Мэгги возжелала все серебро автомата. И умерла, стремясь оказаться внутри. Теперь, выглядывая оттуда, из той клетки, что стала ее личным чистилищем, Мэгги оказалась в ловушке - душа Мэгги была уловлена промасленным анодированным нутром долларового игрального автомата. Вот тюрьма ее последних желаний, где она так страстно мечтала очутиться - и где попалась в ловушку в последнее мгновение жизни между жизнью и смертью. Мэгги, душа Мэгги, оказалась на веки вечные заключена в душе автомата. Уловлена.

- Надеюсь, вы не будете возражать, если я позову механика, - доносился тем временем откуда-то издалека голос администратора зала игральных автоматов. Бархатный голос шестидесятилетнего мужчины, в чьих холодных глазах - ни искорки света. Администратор остановил коренастого распорядителя, который уже собрался было вернуться к Костнеру и сработавшему автомату, и соизволил подойти сам. - Надо, знаете ли, проверить, что с автоматом никто не схимичил. А то вдруг он забарахлил или мало ли там чего.
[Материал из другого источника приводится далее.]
(* ===== verification/Dependency.v ===== *)
(** internal/alerting/dependency.go: dependency-aware alerting.

    The service catalog is a database (internal/catalog): what [GetService] and
    [GetServiceGraph] answer is the record [Catalog], [None] where they return an
    error, and the catalog store itself is an option since the code allows it to
    be nil.  Health updates written to the catalog are returned. *)

From Stdlib Require Import String.
From stdpp Require Import base option list gmap strings sorting.
From S2P Require Import Prelude Float64 Bytes AlertTypes.

#[local] Open Scope Z_scope.

(** ** Data *)

(** The fields of the catalog's rows that are read here. *)
Record Service := mkService { svc_Name : string; svc_Tier : string }.
Record CatalogDependency := mkCatalogDependency { SourceService : string; TargetService : string }.

Record Catalog := mkCatalog {
  GetService : string → option Service;
  GetServiceGraph : option (list CatalogDependency);
}.

Definition TierCritical : string := "critical".
Definition HealthHealthy : string := "healthy".
Definition HealthDegraded : string := "degraded".
Definition HealthUnhealthy : string := "unhealthy".

Record ServiceAlertState := mkServiceAlertState {
  sas_ServiceID : string;
  sas_ServiceName : string;
  sas_HasFiringAlerts : bool;
  sas_FiringAlertIDs : list string;
  sas_Severity : Severity;
  sas_LastUpdated : Time;
}.

Record DependencyAlerting := mkDependencyAlerting {
  serviceHealth : gmap string ServiceAlertState;
  upstreamCache : gmap string (list string);
  downstreamCache : gmap string (list string);
  cacheUpdatedAt : Time;
  cacheTTL : Duration;
}.

Record AffectedService := mkAffectedService {
  aff_ServiceID : string;
  aff_ServiceName : string;
  aff_Tier : string;
  aff_Depth : Z;
  aff_Path : list string;
}.

Record BlastRadius := mkBlastRadius {
  br_FailedService : string;
  br_FailedServiceName : string;
  br_AffectedServices : list AffectedService;
  br_TotalAffected : Z;
  br_CriticalAffected : Z;
  br_PropagationDepth : Z;
  br_EstimatedImpact : string;
}.

Record DependencyContext := mkDependencyContext {
  ctx_UpstreamServices : list ServiceAlertState;
  ctx_IsLikelySymptom : bool;
  ctx_RootCauseHint : string;
  ctx_BlastRadius : option BlastRadius;
  ctx_ShouldSuppress : bool;
  ctx_SuppressionReason : string;
}.

Definition NewDependencyAlerting : DependencyAlerting :=
  mkDependencyAlerting ∅ ∅ ∅ zero_time (5 * Minute).

(** ** Severity and health *)

Definition severityRank (s : Severity) : Z :=
  if String.eqb s SeverityCritical then 3
  else if String.eqb s SeverityWarning then 2
  else if String.eqb s SeverityInfo then 1
  else 0.

(** The health the catalog is told of. *)
Definition catalog_health (firingAlerts : list Alert) : string :=
  match firingAlerts with
  | [] => HealthHealthy
  | _ => if existsb (λ a, String.eqb (alert_Severity a) SeverityWarning) firingAlerts
         then HealthDegraded else HealthUnhealthy
  end.

Definition worst_severity (firingAlerts : list Alert) : Severity :=
  foldl (λ sev a, if severityRank sev <? severityRank (alert_Severity a) then alert_Severity a else sev)
    SeverityInfo firingAlerts.

(** Returns the update sent to the catalog, if there is one. *)
Definition UpdateServiceHealth (store : option Catalog) (serviceID serviceName : string)
    (firingAlerts : list Alert) (now : Time) (d : DependencyAlerting)
    : DependencyAlerting * option (string * string) :=
  let state := mkServiceAlertState serviceID serviceName
                 (bool_decide (firingAlerts ≠ [])) (alert_ID <$> firingAlerts)
                 (worst_severity firingAlerts) now in
  (mkDependencyAlerting (<[serviceID := state]> (serviceHealth d)) (upstreamCache d)
     (downstreamCache d) (cacheUpdatedAt d) (cacheTTL d),
   match store with
   | Some _ => Some (serviceID, catalog_health firingAlerts)
   | None => None
   end).

(** ** The dependency cache *)

(** [m[k] = append(m[k], v)] *)
Definition append_at (k v : string) (m : gmap string (list string)) : gmap string (list string) :=
  <[k := default [] (m !! k) ++ [v]]> m.

Definition refreshDependencyCache (store : option Catalog) (now : Time) (d : DependencyAlerting)
    : DependencyAlerting :=
  match store with
  | None => d
  | Some cat =>
      if Since now (cacheUpdatedAt d) <? cacheTTL d then d
      else match GetServiceGraph cat with
      | None => d
      | Some deps =>
          mkDependencyAlerting (serviceHealth d)
            (foldl (λ m dep, append_at (SourceService dep) (TargetService dep) m) ∅ deps)
            (foldl (λ m dep, append_at (TargetService dep) (SourceService dep) m) ∅ deps)
            now (cacheTTL d)
      end
  end.

Definition neighbours (m : gmap string (list string)) (id : string) : list string :=
  default [] (m !! id).

Definition GetUpstreamServices (store : option Catalog) (now : Time) (serviceID : string)
    (d : DependencyAlerting) : DependencyAlerting * list string :=
  let d1 := refreshDependencyCache store now d in (d1, neighbours (upstreamCache d1) serviceID).

Definition GetDownstreamServices (store : option Catalog) (now : Time) (serviceID : string)
    (d : DependencyAlerting) : DependencyAlerting * list string :=
  let d1 := refreshDependencyCache store now d in (d1, neighbours (downstreamCache d1) serviceID).

(** ** Blast radius *)

Definition estimateImpactByString (failedTier : string) (criticalAffected totalAffected : Z) : string :=
  if String.eqb failedTier "critical" || (0 <? criticalAffected) then "critical"
  else if String.eqb failedTier "high" && (3 <? totalAffected) then "high"
  else if 5 <? totalAffected then "high"
  else if 2 <? totalAffected then "medium"
  else "low".

Definition estimateImpact := estimateImpactByString.

Record queueItem := mkQueueItem { qi_serviceID : string; qi_depth : Z; qi_path : list string }.

(** What the loop over the queue mutates. *)
Record BfsState := mkBfsState {
  visited : gset string;
  br : BlastRadius;
  queue : list queueItem;
}.
(** After the maintenance tick that tells the inhibitor of the firing
    alerts, with no dependency analysis and no silences, a notification is
    suppressed exactly when a loaded rule inhibits it by one of those alerts:
    nothing else, and no alert that is not firing, suppresses it. *)
Theorem suppressed_after_maintenance store now order order' listed firing alert i :
  dependencyAlerting i = None →
  (∀ rule, order' rule ≡ₚ (map_to_list (firingAlerts (maintenance store now order (Some listed) firing i))).*2) →
  (∀ a b, a ∈ firing → b ∈ firing → alert_Fingerprint a = alert_Fingerprint b → a = b) →
  (ShouldSuppress (Some []) order' store now alert
     (maintenance store now order (Some listed) firing i)).2.1 = true ↔
  ∃ rule source, rule ∈ listed ∧ source ∈ firing ∧ alert_State source = StateFiring ∧
    inhibits rule source alert.
Proof.
  intros Hda Ho Huniq. unfold ShouldSuppress. cbn [IsSilenced find].
  set (i' := maintenance _ _ _ _ _ _) in *.
  assert (Hi' : i' = mkInhibitor listed (firingAlerts (UpdateFiringAlerts firing i)) None).
  { subst i'. unfold maintenance, UpdateFiringAlerts, LoadRulesFromDB, SetRules.
    cbn [dependencyAlerting rules firingAlerts fst]. rewrite Hda. cbn [dependencyAlerting rules firingAlerts fst].
    by rewrite ?Hda. }
  pose proof (IsInhibited_spec order' alert i' Ho) as Hiff.
  assert (Hsup : (if IsInhibited order' alert i' then (i', (true, "inhibited"))
    else match dependencyAlerting i' with
      | None => (i', (false, ""))
      | Some da =>
          let '(da1, (suppressed, reason)) := IsInhibitedByDependency store now alert da in
          (mkInhibitor (rules i') (firingAlerts i') (Some da1),
           if suppressed then (true, "dependency:" +:+ reason) else (false, ""))
      end).2.1 = IsInhibited order' alert i').
  { rewrite Hi'. cbn [dependencyAlerting]. by destruct (IsInhibited _ _ _). }
  rewrite Hsup, Hiff, Hi'. cbn [rules firingAlerts]. split.
  - intros (rule & s & fp & Hr & Hs & Hinh). apply UpdateFiringAlerts_lookup in Hs as (H1 & H2 & _).
    by exists rule, s.
  - intros (rule & s & Hr & Hs & Hf & Hinh).
    destruct (UpdateFiringAlerts_complete firing i s Hs Hf) as [s' Hs'].
    pose proof (UpdateFiringAlerts_lookup _ _ _ _ Hs') as (H1 & H2 & H3).
    assert (s' = s) as -> by by apply Huniq. exists rule, s, (alert_Fingerprint s). done.
Qed.
(** [WHERE resolved = 0]; the rows by incident. *)
Definition LoadActiveEscalationStates (d : gmap string Row) : gmap string EscalationState :=
  map_imap (λ id r, Some (state_of id r)) (filter (λ kv, row_resolved kv.2 = 0) d).

Definition DeleteEscalationState (incidentID : string) (d : gmap string Row) : gmap string Row :=
  delete incidentID d.

(** The part of [Start] before the loop. *)
Definition Start (e : EscalationEngine) : EscalationEngine :=
  mkEscalationEngine (LoadActiveEscalationStates (db e) ∪ states e) (db e).

(** ** Notifying *)

Section engine.
Context (channels : list string) (send : string → User → bool).
Context (GetCurrentOnCall : string → result (option User)).
Context (GetPolicy : string → option EscalationPolicy).

(** One channel: [Status] and [Channel] of the notification after it. *)
Definition try_channel (user : User) (acc : string * string) (name : string) : string * string :=
  if send name user then ("sent", name) else ("failed", acc.2).

Definition notifyUser (now : Time) (user : User) (level : Z) (s : EscalationState)
    : EscalationState * list Event :=
  let '(status, channel) := foldl (try_channel user) ("pending", "") channels in
  let n := mkNotification (IncidentID s +:+ "-" +:+ pretty level +:+ "-" +:+ pretty now) level
             (mkTarget "user" (u_ID user)) user channel now status in
  (add_notification n s,
   ((λ name, EvSend name user (send name user)) <$> channels) ++ [EvNotify (IncidentID s) user level]).

Definition notifyTarget (now : Time) (target : Target) (level : Z) (s : EscalationState)
    : EscalationState * list Event :=
  if String.eqb (t_Type target) "user" then
    notifyUser now (mkUser (t_ID target) (t_ID target) "" "") level s
  else if String.eqb (t_Type target) "schedule" then
    match GetCurrentOnCall (t_ID target) with
    | Ok (Some user) => notifyUser now user level s
    | _ => (s, [])
    end
  else (s, []).

(** The loop over the targets of a rule. *)
Fixpoint notify_targets (now : Time) (targets : list Target) (level : Z) (s : EscalationState)
    : EscalationState * list Event :=
  match targets with
  | [] => (s, [])
  | t :: rest =>
      let '(s1, ev1) := notifyTarget now t level s in
      let '(s2, ev2) := notify_targets now rest level s1 in
      (s2, ev1 ++ ev2)
  end.

Definition notifyLevel (now : Time) (rule : EscalationRule) (s : EscalationState)
    : EscalationState * list Event := notify_targets now (r_Targets rule) (r_Level rule) s.

(** ** Operations *)

(** Store a state under its incident and in the database. *)
Definition put_state (s : EscalationState) (e : EscalationEngine) : EscalationEngine :=
  mkEscalationEngine (<[IncidentID s := s]> (states e)) (SaveEscalationState s (db e)).

Definition escalateTo (now : Time) (rule : EscalationRule) (s : EscalationState)
    : EscalationState * list Event :=
  let oldLevel := CurrentLevel s in
  let '(s2, ev) := notify_targets now (r_Targets rule) (r_Level rule) (set_level (r_Level rule) now s) in
  (s2, ev ++ [EvEscalate (IncidentID s) oldLevel (r_Level rule)]).

Definition find_level (lv : Z) (rules : list EscalationRule) : option EscalationRule :=
  find (λ r, r_Level r =? lv) rules.

Definition escalate_after (rule : EscalationRule) : Duration := wrap64 (r_DelayMinutes rule * Minute).
(* ===== verification/Chars.v ===== *)
(** Characters of a Go string: a string is a sequence of bytes; [unicode] predicates
    on a byte converted to a rune (Latin-1), the size of the rune [unicode/utf8]
    decodes at a position, and [strings.ToLower] as far as the ASCII tables it is
    used with can tell. *)

From Stdlib Require Import String Ascii.
From stdpp Require Import base option list sets strings.
From S2P Require Import Prelude.

Abbreviation text := (list ascii) (only parsing).

(** The number of a byte, and a test for a range of bytes. *)
Definition byte_val (c : ascii) : nat := nat_of_ascii c.
Definition in_range (lo hi : nat) (c : ascii) : bool := (lo <=? byte_val c)%nat && (byte_val c <=? hi)%nat.

(** [unicode.IsDigit(rune(c))]: the decimal digits are the only ones of Latin-1. *)
Definition IsDigit (c : ascii) : bool := in_range 48 57 c.

(** [unicode.IsLetter(rune(c))] on Latin-1. *)
Definition IsLetter (c : ascii) : bool :=
  in_range 65 90 c || in_range 97 122 c || in_range 170 170 c || in_range 181 181 c
  || in_range 186 186 c || in_range 192 214 c || in_range 216 246 c || in_range 248 255 c.

Definition is_ascii (c : ascii) : bool := (byte_val c <? 128)%nat.

(** A continuation byte. *)
Definition is_cont (c : ascii) : bool := in_range 128 191 c.

(** The second byte a lead byte admits, and the size of the encoding. *)
Definition lead_info (c : ascii) : option (nat * (ascii → bool)) :=
  if in_range 194 223 c then Some (2%nat, is_cont)
  else if in_range 224 224 c then Some (3%nat, in_range 160 191)
  else if in_range 225 236 c || in_range 238 239 c then Some (3%nat, is_cont)
  else if in_range 237 237 c then Some (3%nat, in_range 128 159)
  else if in_range 240 240 c then Some (4%nat, in_range 144 191)
  else if in_range 241 243 c then Some (4%nat, is_cont)
  else if in_range 244 244 c then Some (4%nat, in_range 128 143)
  else None.

(** The size [utf8.DecodeRuneInString] returns: 1 for ASCII and for anything that is
    not the encoding of a rune, 0 on the empty string. *)
Definition rune_size (s : text) : nat :=
  match s with
  | [] => 0
  | c :: rest =>
      match lead_info c, rest with
      | Some (2%nat, ok), c1 :: _ => if ok c1 then 2 else 1
      | Some (3%nat, ok), c1 :: c2 :: _ => if ok c1 && is_cont c2 then 3 else 1
      | Some (4%nat, ok), c1 :: c2 :: c3 :: _ =>
          if ok c1 && is_cont c2 && is_cont c3 then 4 else 1
      | _, _ => 1
      end
  end%nat.

(** [fmt.Sprintf("%c", c)] of a byte: the encoding of the rune with its number. *)
Definition print_rune (c : ascii) : string :=
  if is_ascii c then String c ""
  else if (byte_val c <? 192)%nat then String (ascii_of_nat 194) (String c "")
  else String (ascii_of_nat 195) (String (ascii_of_nat (byte_val c - 64)) "").

(** [strings.ToLower] compared with tables of ASCII words and "µs": the ASCII capitals,
    and the two other runes whose lower case is ASCII (U+0130 and U+212A). *)
Definition lower (c : ascii) : ascii :=
  if in_range 65 90 c then ascii_of_nat (byte_val c + 32) else c.
Fixpoint ToLower_words (s : text) : text :=
  match s with
  | [] => []
  | c :: rest =>
      match rest with
      | c1 :: rest1 =>
          if (byte_val c =? 196)%nat && (byte_val c1 =? 176)%nat then "i"%char :: ToLower_words rest1
          else match rest1 with
          | c2 :: rest2 =>
              if (byte_val c =? 226)%nat && (byte_val c1 =? 132)%nat && (byte_val c2 =? 170)%nat
              then "k"%char :: ToLower_words rest2
              else lower c :: ToLower_words rest
          | [] => lower c :: ToLower_words rest
          end
      | [] => [lower c]
      end
  end.

#[global] Arguments is_ascii : simpl never.
#[global] Arguments in_range : simpl never.
#[global] Arguments lead_info : simpl never.
#[global] Arguments is_cont : simpl never.
#[global] Arguments IsLetter : simpl never.
#[global] Arguments IsDigit : simpl never.

(** ** Facts *)

Lemma in_range_spec lo hi c : in_range lo hi c = true ↔ (lo ≤ byte_val c ≤ hi)%nat.
Proof. unfold in_range. rewrite andb_true_iff, !Nat.leb_le. done. Qed.

Lemma rune_size_pos c s : (1 ≤ rune_size (c :: s))%nat.
Proof.
  cbn. destruct (lead_info c) as [[n ok]|]; [|lia].
  destruct n as [|[|[|[|[|n]]]]]; destruct s as [|c1 [|c2 [|c3 s]]]; try lia;
    repeat case_match; lia.
Qed.

Lemma rune_size_le s : (rune_size s ≤ length s)%nat.
Proof.
  destruct s as [|c s]; [done|]. cbn. destruct (lead_info c) as [[n ok]|]; [|lia].
  destruct n as [|[|[|[|[|n]]]]]; destruct s as [|c1 [|c2 [|c3 s]]]; cbn; try lia;
    repeat case_match; lia.
Qed.

Lemma lead_info_ascii c : is_ascii c = true → lead_info c = None.
Proof.
  unfold is_ascii. rewrite Nat.ltb_lt. intros H. unfold lead_info, in_range.
  repeat match goal with |- context [(?n <=? byte_val c)%nat] =>
    rewrite (proj2 (Nat.leb_gt n (byte_val c))) by lia end.
  reflexivity.
Qed.

Lemma rune_size_ascii c s : is_ascii c = true → rune_size (c :: s) = 1%nat.
Proof. intros H. cbn. by rewrite (lead_info_ascii c H). Qed.

(** What is inside a rune, after its first byte, is not ASCII. *)
Lemma rune_tail c s : Forall (λ b, is_ascii b = false) (take (rune_size (c :: s) - 1) s).
Proof.
  assert (Hr : ∀ lo hi b, (128 ≤ lo)%nat → in_range lo hi b = true → is_ascii b = false).
  { intros lo hi b Hlo Hb%in_range_spec. unfold is_ascii. apply Nat.ltb_ge. lia. }
  assert (Hc : ∀ b, is_cont b = true → is_ascii b = false) by (intros b; apply Hr; lia).
  assert (Hl : ∀ n ok b, lead_info c = Some (n, ok) → ok b = true → is_ascii b = false).
  { intros n ok b. unfold lead_info.
    repeat match goal with |- context [if ?x then _ else _] => destruct x end;
      intros [= <- <-]; try apply Hc; apply Hr; lia. }
  cbn. destruct (lead_info c) as [[n ok]|] eqn:E; [|by constructor].
  specialize (Hl n ok). rename Hl into H0. assert (Hl := λ b, H0 b eq_refl). clear H0.
  destruct n as [|[|[|[|[|n]]]]]; destruct s as [|c1 [|c2 [|c3 s]]]; cbn; try by constructor.
  all: repeat match goal with |- context [if ?x then _ else _] => destruct x eqn:? end; cbn;
    rewrite ?andb_true_iff in *; destruct_and?; repeat constructor; auto.
Qed.

(** ** Facts by enumeration of the 256 bytes *)

Definition all_bytes : list ascii := ascii_of_nat <$> seq 0 256.

Lemma byte_cases (P : ascii → bool) : forallb P all_bytes = true → ∀ c, P c = true.
Proof.
  intros H c. apply (proj1 (forallb_forall P all_bytes) H).
  apply list_elem_of_In, list_elem_of_fmap. exists (nat_of_ascii c).
  split; [by rewrite ascii_nat_embedding|]. apply elem_of_seq.
  pose proof (nat_ascii_bounded c). lia.
Qed.

(** ** Texts read rune by rune *)

(** [t] begins with a byte that satisfies [P]. *)
Definition starts (P : ascii → bool) (t : text) : bool :=
  match t with c :: _ => P c | [] => false end.

(** [s] is read, before [t], as runes whose first bytes satisfy [P]. *)
Inductive runes (P : ascii → bool) : text → text → Prop :=
| runes_nil t : runes P [] t
| runes_cons c r s t :
    P c = true → rune_size (c :: r ++ s ++ t) = S (length r) → runes P s t →
    runes P (c :: r ++ s) t.

Lemma runes_unique P s t s' t' :
  runes P s t → runes P s' t' → starts P t = false → starts P t' = false →
  s ++ t = s' ++ t' → s = s'.
Proof.
  intros H. revert s'. induction H as [t|c r s t Hc Hr H IH]; intros s' H' Ht Ht' E.
  - destruct H' as [|c' r' s' t' Hc' _ _]; [done|]. cbn in E. subst t. cbn in Ht. congruence.
  - destruct H' as [t'|c' r' s' t' Hc' Hr' H'].
    { cbn in E. subst t'. cbn in Ht'. congruence. }
    cbn in E. injection E as <- E. rewrite <- !app_assoc in E.
    rewrite <- E, Hr in Hr'. injection Hr' as Hl.
    apply app_inj_1 in E as [<- E]; [|done]. f_equal. f_equal. by apply IH.
Qed.

Lemma runes_ascii P s t :
  Forall (λ c, P c = true ∧ is_ascii c = true) s → runes P s t.
Proof.
  induction 1 as [|c s [Hc Ha] H IH]; [constructor|].
  apply (runes_cons P c [] s t Hc); [|done]. by apply rune_size_ascii.
Qed.

(** An ASCII byte that no rune begins with is nowhere in the text. *)
Lemma runes_avoid P s t b : runes P s t → is_ascii b = true → P b = false → b ∉ s.
Proof.
  intros H Hb HP. induction H as [t|c r s t Hc Hr H IH]; [set_solver|].
  pose proof (rune_tail c (r ++ s ++ t)) as Hf. rewrite Hr in Hf. cbn in Hf.
  rewrite Nat.sub_0_r, take_app_length in Hf. rewrite Forall_forall in Hf.
  intros [->|[Hin|Hin]%elem_of_app]%elem_of_cons; [congruence| |done].
  apply Hf in Hin. congruence.
Qed.

Lemma span_unique (P : ascii → bool) s t s' t' :
  Forall (λ c, P c = true) s → Forall (λ c, P c = true) s' →
  starts P t = false → starts P t' = false → s ++ t = s' ++ t' → s = s'.
Proof.
  intros H. revert s'. induction H as [|c s Hc H IH]; intros s' H' Ht Ht' E;
    destruct H' as [|c' s' Hc' H'].
  - done.
  - cbn in E. subst t. cbn in Ht. congruence.
  - cbn in E. subst t'. cbn in Ht'. congruence.
  - injection E as <- E. f_equal. by apply IH.
Qed.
Он поднял левую руку, в которой оказалась трещотка вроде тех, что носят с собой дети в канун Дня всех святых. Потом, будто полоумный сверчок, защелкал - и по всему игровому залу началась суматоха.

Костнер едва отдавал себе отчет в происходящем. Вместо того чтобы окончательно очнуться, почувствовать приток адреналина в крови и отчаянную необходимость продолжать в том же духе - что всегда бывает с игроком, когда он поймал удачу за хвост, - Костнер оцепенел, участвуя в разворачивавшемся вокруг него действе не больше, чем стакан в пьяном кутеже алкоголика.

Из него словно вытравили все краски и звуки.

Тем временем к автомату уже подходил смиренно-утомленный на вид бесцветный мужчина в серой, как его волосы и кожа, спецовке, с потертым набором инструментов в руках. Механик осмотрел машину спереди, затем развернул вокруг своей оси и осмотрел сзади. Потом открыл ключом заднюю дверцу - и Костнеру ненадолго явились шестеренки, пружинки, якоря и циферблаты, что составляли сложный механизм. Наконец механик молча кивнул, прикрыл и запер дверцу, снова развернул автомат и осмотрел его спереди.